There is youth everywhere Sorenstam looks. Ronni Yin of China is only 20 and already a major champion, winning at Baltusrol two weeks ago in the KPMG Women’s PGA.

The 20-year-old getting all the attention this week, however, is Zhang, who accomplished more in two years at Stanford than most do in four years. She won back-to-back NCAA titles among her 12 victories in just 20 events. She won the U.S. Women’s Amateur and starred on the biggest of stages by winning the Augusta National Women’s Amateur.

Zhang won her first tournament as a pro last month at Liberty National. And she has a little experience at Pebble Beach — she set the women’s course record of 63 last September when Stanford played in the Carmel Cup.

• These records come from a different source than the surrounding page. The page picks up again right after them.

(** C8: the processor goes to the highest priority. In every reachable state there
    are 32 ready queues; the queue of a priority holds exactly the ready threads of
    that priority whose process is in memory, each once; the ready summary has
    exactly the bits of the non-empty queues; every such thread is in the queue of its
    priority; and the thread that has the processor next exists and has no lower
    priority than any of them. *)
Theorem priority_order s s' :
  dispatcher_ok s → rtc dispatcher_step s s' →
  length (KiDispatcherReadyListHead s') = 32%nat ∧ is_u32 (KiReadySummary s') ∧
  (∀ p q, ready_queue s' p = Some q →
     Z.testbit (KiReadySummary s') p = bool_decide (q ≠ []) ∧ NoDup q ∧
     ∀ t, t ∈ q ↔ ∃ th, Threads s' !! t = Some th ∧ State th = Ready ∧
                        ProcessReadyQueue th = false ∧ Priority th = p) ∧
  ∀ t th, Threads s' !! t = Some th → State th = Ready → ProcessReadyQueue th = false →
    (∃ q, ready_queue s' (Priority th) = Some q ∧ t ∈ q) ∧
    ∃ tht, Threads s' !! top_thread s' = Some tht ∧ Priority th ≤ Priority tht.
Proof.
  intros Hok Hs. pose proof (steps_ok _ _ Hok Hs) as Hok'.
  destruct (dk_inv _ Hok') as [Hsi Hd _ _ Ht _].
  split. { pose proof (si_length _ _ Hsi). unfold zlen, MAXIMUM_PRIORITY in *. lia. }
  split; [apply (si_summary _ _ Hsi)|]. split.
  { intros p q Hq. split; [by apply (si_bits _ _ Hsi)|]. split; [by apply (si_nodup _ _ Hsi p)|].
    intros t. rewrite (si_queue _ _ Hsi _ _ _ Hq). split.
    - intros [_ (th & ? & ? & ? & ?)%view_thread]. by exists th.
    - intros (th & Hth & Hst & Hr & <-). split; [by intros []|].
      by rewrite (sched_view_Some _ _ _ Hth), Hst, Hr. }
  intros t th Hth Hst Hr.
  destruct (ready_queue_get _ _ _ Hsi (to_priority _ _ _ (Ht _ _ Hth))) as [q Hq].
  assert (Hin : t ∈ q).
  { apply (si_queue _ _ Hsi _ _ _ Hq). split; [by intros []|].
    by rewrite (sched_view_Some _ _ _ Hth), Hst, Hr. }
  assert (q ≠ []) as Hne by (intros ->; by apply elem_of_nil in Hin).
  split; [by exists q|].
  unfold dispatch_ok in Hd. destruct (KiIdleSummary s' =? 0).
  - destruct Hd as (st & r & p & Hv & Hno). destruct (view_thread _ _ _ _ _ Hv) as (tht & ? & _ & _ & <-).
    exists tht. split; [done|]. destruct (decide (Priority th ≤ Priority tht)); [done|].
    by destruct Hne; apply (Hno (Priority th)); [lia|].
  - destruct Hd as [_ Hno]. pose proof (to_priority _ _ _ (Ht _ _ Hth)).
    by destruct Hne; apply (Hno (Priority th)); [lia|].
Qed.

Lemma priority_order_witness :
  Z.testbit (KiReadySummary s_created) 8 = true ∧
  ∃ th tht, Threads s_created !! 2%nat = Some th ∧ Threads s_created !! top_thread s_created = Some tht ∧
    Priority th ≤ Priority tht.
Proof.
  destruct (priority_order start s_created) as (_ & _ & H1 & H2);
    [apply start_ok|apply created_reach|].
  split; [destruct (H1 8 [2%nat]) as [H _]; [vm_compute; reflexivity|exact H]|].
  edestruct (H2 2%nat) as (_ & tht & H3 & H4); [vm_compute; reflexivity|reflexivity|reflexivity|].
  eexists _, tht. split; [vm_compute; reflexivity|]. split; [exact H3|exact H4].
Defined.

(** C9: a mutant has at most one owner, whose list it is on. In every reachable state
    a mutant is on the list of a thread exactly when the thread is its owner, so on
    one list at most, there once, and its owner exists; it is signaled, with signal
    state 1, exactly when it has no owner; and what is on the list of a thread is a
    mutant that the thread owns. *)
Theorem mutant_exclusion s s' :
  dispatcher_ok s → rtc dispatcher_step s s' →
  (∀ o ob ow a d, Objects s' !! o = Some ob → Body ob = MutantObject ow a d →
     (0 < SignalState ob ↔ ow = None) ∧ SignalState ob ≤ 1 ∧
     (∀ t, ow = Some t → is_Some (Threads s' !! t)) ∧
     ∀ t th, Threads s' !! t = Some th → o ∈ MutantList th ↔ ow = Some t) ∧
  ∀ t th, Threads s' !! t = Some th →
    NoDup (MutantList th) ∧
    ∀ o, o ∈ MutantList th → ∃ ob a d, Objects s' !! o = Some ob ∧
      Body ob = MutantObject (Some t) a d.
Proof.
  intros Hok Hs. pose proof (steps_ok _ _ Hok Hs) as Hok'.
  pose proof (inv_object _ _ _ (dk_inv _ Hok')) as Hoi. split.
  - intros o ob ow a d Ho Hb. pose proof (oi_signal _ Hoi _ _ Ho) as Hsg.
    unfold signal_ok in Hsg. rewrite Hb in Hsg. destruct Hsg as [Hr Hn].
    split; [rewrite Hn; lia|]. split; [lia|]. split.
    + intros t ->. apply (oi_owner _ Hoi o). by exists ob, a, d.
    + intros t th Hth. rewrite (oi_mutants _ Hoi _ _ _ Hth). split.
      * intros (ob' & a' & d' & Ho' & Hb'). congruence.
      * intros ->. by exists ob, a, d.
  - intros t th Hth. split; [by apply (oi_nodup _ Hoi t)|]. intros o Hin.
    by apply (oi_mutants _ Hoi _ _ _ Hth).
Qed.

Lemma mutant_exclusion_witness :
  ∃ th, Threads s_contended !! 1%nat = Some th ∧ M3 ∈ MutantList th ∧
    ∃ ob a d, Objects s_contended !! M3 = Some ob ∧ Body ob = MutantObject (Some 1%nat) a d.
Proof.
  destruct (mutant_exclusion start s_contended) as [H1 H2];
    [apply start_ok|apply contended_reach|].
  eexists. split; [vm_compute; reflexivity|].
  assert (M3 ∈ [M3]) as Hin by (by left). split; [exact Hin|].
  edestruct (H2 1%nat) as [_ H3]; [vm_compute; reflexivity|]. exact (H3 M3 Hin).
Defined.

(** ** The ready queues *)

(** [KiFindReadyThread] finds the first thread of the highest non-empty queue
    between the two priorities and takes it off its queue: every ready thread in
    the range has at most its priority. If there is none, nothing changes. *)
Theorem find_ready_highest s HighPriority LowPriority :
  dispatcher_ok s → 0 ≤ LowPriority → 0 ≤ HighPriority ≤ HIGH_PRIORITY →
  ∃ s' r, KiFindReadyThread HighPriority LowPriority s = Some (s', r) ∧
    match r with
    | None => s' = s ∧ ∀ t th, Threads s !! t = Some th → State th = Ready →
        ProcessReadyQueue th = false → ¬ LowPriority ≤ Priority th ≤ HighPriority
    | Some t => ∃ th rest, Threads s !! t = Some th ∧ State th = Ready ∧
        LowPriority ≤ Priority th ≤ HighPriority ∧
        ready_queue s (Priority th) = Some (t :: rest) ∧
        ready_queue s' (Priority th) = Some rest ∧
        (∀ p, p ≠ Priority th → ready_queue s' p = ready_queue s p) ∧
        ∀ x thx, Threads s !! x = Some thx → State thx = Ready → ProcessReadyQueue thx = false →
          LowPriority ≤ Priority thx ≤ HighPriority → Priority thx ≤ Priority th
    end.
Proof.
  intros Hok Hlo Hhi. destruct (dk_inv _ Hok) as [Hsi _ _ _ Ht _].
  assert (Hready : ∀ x thx, Threads s !! x = Some thx → State thx = Ready →
    ProcessReadyQueue thx = false → ∃ q, ready_queue s (Priority thx) = Some q ∧ q ≠ []).
  { intros x thx Hx Hst Hr.
    destruct (ready_queue_get _ _ _ Hsi (to_priority _ _ _ (Ht _ _ Hx))) as [q Hq].
    exists q. split; [done|]. intros ->. apply (elem_of_nil x).
    apply (si_queue _ _ Hsi _ _ _ Hq). split; [by intros []|].
    by rewrite (sched_view_Some _ _ _ Hx), Hst, Hr. }
  destruct (KiFindReadyThread_ok unlocked s HighPriority LowPriority Hsi Hlo Hhi)
    as [[-> Hnone]|(p & t & rest & s' & -> & Hr & Hdq & Hfirst)]; eexists _, _; (split; [done|]).
  - split; [done|]. intros t th Hth Hst Hrq Hrange. destruct (Hready _ _ Hth Hst Hrq) as (q & Hq & Hne).
    by destruct Hne; apply (Hnone (Priority th)).
  - destruct (dequeued_same _ _ _ _ _ Hdq) as (_ & _ & _ & _ & _ & _ & _ & Hqs).
    destruct Hdq as [Hq _]. assert (t ∈ t :: rest) as Hin by (by left).
    apply (si_queue _ _ Hsi _ _ _ Hq) in Hin as [_ Hv].
    destruct (view_thread _ _ _ _ _ Hv) as (th & Hth & Hst & _ & <-).
    exists th, rest. split_and!; try done; try lia.
    + by rewrite Hqs, Z.eqb_refl.
    + intros p Hne. by rewrite Hqs, (proj2 (Z.eqb_neq _ _) Hne).
    + intros x thx Hx Hsx Hrx Hrange. destruct (decide (Priority thx ≤ Priority th)); [done|].
      destruct (Hready _ _ Hx Hsx Hrx) as (q & Hqx & Hne). destruct Hne.
      apply (Hfirst (Priority thx)); [lia|done].
Qed.

Lemma find_ready_highest_witness :
  ∃ s' r, KiFindReadyThread 31 0 s_created = Some (s', r).
Proof.
  destruct (find_ready_highest s_created 31 0 (proj1 created_reach)) as (s' & r & H & _);
    [lia|unfold HIGH_PRIORITY; lia|]. by exists s', r.
Defined.

(** ** Signaling *)

(** C10: [KiWaitTest] misses no wait. From a state where only waits that depend on
    object [o] can be over, it is defined, and in the state it ends in no waiting
    thread's wait is over by the test of the wait routines (see C7; threads that wait
    for a mutant of their own are excepted, which the routine does not look for), the
    object of no wait any is signaled, and no object is more signaled than before. *)
Theorem wait_test_complete s o ob Increment :
  signaled_ok o s → Objects s !! o = Some ob →
  ∃ s', KiWaitTest o Increment s = Some s' ∧ dispatcher_ok s' ∧
    (∀ t th, Threads s' !! t = Some th → State th = Waiting →
       ¬ awaits_own_mutant s' t (WaitBlockList th) → ¬ wait_ready s' t (WaitBlockList th)) ∧
    (∀ t th b obx, Threads s' !! t = Some th → State th = Waiting → b ∈ WaitBlockList th →
       WaitType b = WaitAny → Objects s' !! WaitObject b = Some obx → Body obx ≠ QueueObject →
       SignalState obx ≤ 0) ∧
    ∀ x obx, x ≠ KiSwapEvent → Objects s !! x = Some obx →
      ∃ obx', Objects s' !! x = Some obx' ∧ SignalState obx' ≤ SignalState obx.
Proof.
  intros Hsg Ho. destruct (signaled_test s o ob Increment Hsg Ho) as (s' & Hr & Hok' & Hp).
  exists s'. split; [done|]. split; [done|]. split; [intros t th; by apply not_wait_ready|]. split.
  - intros t th b obx Hth Hst [i Hi]%list_elem_of_lookup Hty Hx Hq.
    destruct (decide (SignalState obx ≤ 0)); [done|]. exfalso.
    apply (wi_sat _ _ _ (inv_wait _ _ _ (dk_inv _ Hok')) t _ i (waiting_waits _ _ _ Hth Hst)).
    exists b. split; [done|]. split; [|by left]. exists obx. split; [done|]. split; [lia|done].
  - intros x obx Hne Hx. destruct (pg_objects _ _ Hp x obx Hne Hx) as (obx' & ? & _ & ? & _). eauto.
Qed.

Definition s_signaled : KSTATE :=
  put_object E1 (mkObject NotificationEvent 1 [(1%nat, 0%nat)]) s_wait1.

Lemma wait_test_complete_witness :
  ∃ s', KiWaitTest E1 1 s_signaled = Some s' ∧ dispatcher_ok s'.
Proof.
  destruct (wait_test_complete s_signaled E1 (mkObject NotificationEvent 1 [(1%nat, 0%nat)]) 1)
    as (s' & ? & ? & _).
  - apply (signaled_put s_wait1 E1 (mkObject NotificationEvent 0 [(1%nat, 0%nat)]));
      [apply wait1_reach|vm_compute; reflexivity|reflexivity|reflexivity|].
    unfold signal_ok. simpl. lia.
  - vm_compute. reflexivity.
  - by exists s'.
Defined.

(** Setting a notification event wakes everybody. [KeSetEvent] returns the old
    state, leaves the event signaled, and afterwards the threads that still wait
    for it are those of a wait all. *)
Theorem set_notification_event s o ob Increment Wait :
  dispatcher_ok s → Objects s !! o = Some ob → Body ob = NotificationEvent →
  ∃ s', KeSetEvent o Increment Wait s = Some (Returned (SignalState ob), s') ∧
    (∃ ob', Objects s' !! o = Some ob' ∧ Body ob' = NotificationEvent ∧ SignalState ob' = 1) ∧
    ∀ t th i b, Threads s' !! t = Some th → State th = Waiting → WaitBlockList th !! i = Some b →
      WaitObject b = o → WaitType b = WaitAll.
Proof.
  intros Hok Ho Hb.
  assert (Hne : o ≠ KiSwapEvent).
  { intros Heq. pose proof (swap_event_body s o ob Hok Ho Heq). congruence. }
  destruct (KeSetEvent_ok s o ob Increment Wait Hok Ho (or_introl Hb)) as (s' & Hr & Hok' & Hla).
  destruct (la_objects _ _ Hla o (ob <| SignalState := 1 |>) Hne) as (ob' & Ho' & Hk & _ & Hn);
    [by rewrite Objects_put, decide_True|].
  specialize (Hn Hb). assert (Hb' : Body ob' = NotificationEvent).
  { by apply (same_kind_notification _ _ Hk). }
  exists s'. split; [done|]. split; [by exists ob'|].
  intros t th i b Hth Hst Hbk Hbo. destruct (WaitType b) eqn:Hty; [done|]. exfalso.
  apply (wi_sat _ _ _ (inv_wait _ _ _ (dk_inv _ Hok')) t (WaitBlockList th) i).
  - split; [by intros []|]. by rewrite (wait_view_Some _ _ _ Hth), Hst.
  - exists b. split; [done|]. split; [|by left]. exists ob'. rewrite Hbo. split; [done|].
    rewrite Hn, Hb'. done.
Qed.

“She has just literally won everything you can win, so the pressure is there, everybody is looking at her,” Sorenstam said. “And then to go out and win her first event on the LPGA, it just doesn’t get much better than that. I think the attention is there, well deserved. And I think she’s going to bring a lot to the game, there’s no doubt.”

Jin Young Ko, who holds the record for being No. 1 in the women’s world ranking for the most weeks (159), was so excited to be playing Pebble Beach that she arrived a week ago to practice, play and just soak up the scenery.

Adding to the interest is NBC showing it in prime-time hours on the East Coast (3 p.m. to 9 p.m.), another first for women’s golf.

Juli Inkster has been at Pebble all week as the USGA has celebrated its past champions. Inkster won two U.S. Women’s Open and three straight U.S. Women’s Amateurs. She grew up about an hour north and knows the course well, from playing and watching on TV.

“I think the women deserve this, to be able to play these iconic golf courses and have their games challenged just like the men,” Inkster said. “Playing Pebble Beach, the history that has come through here on the men’s side with Tom Watson chipping in and Nicklaus and Tiger, it’s going to be great to have a woman have those memories, also.”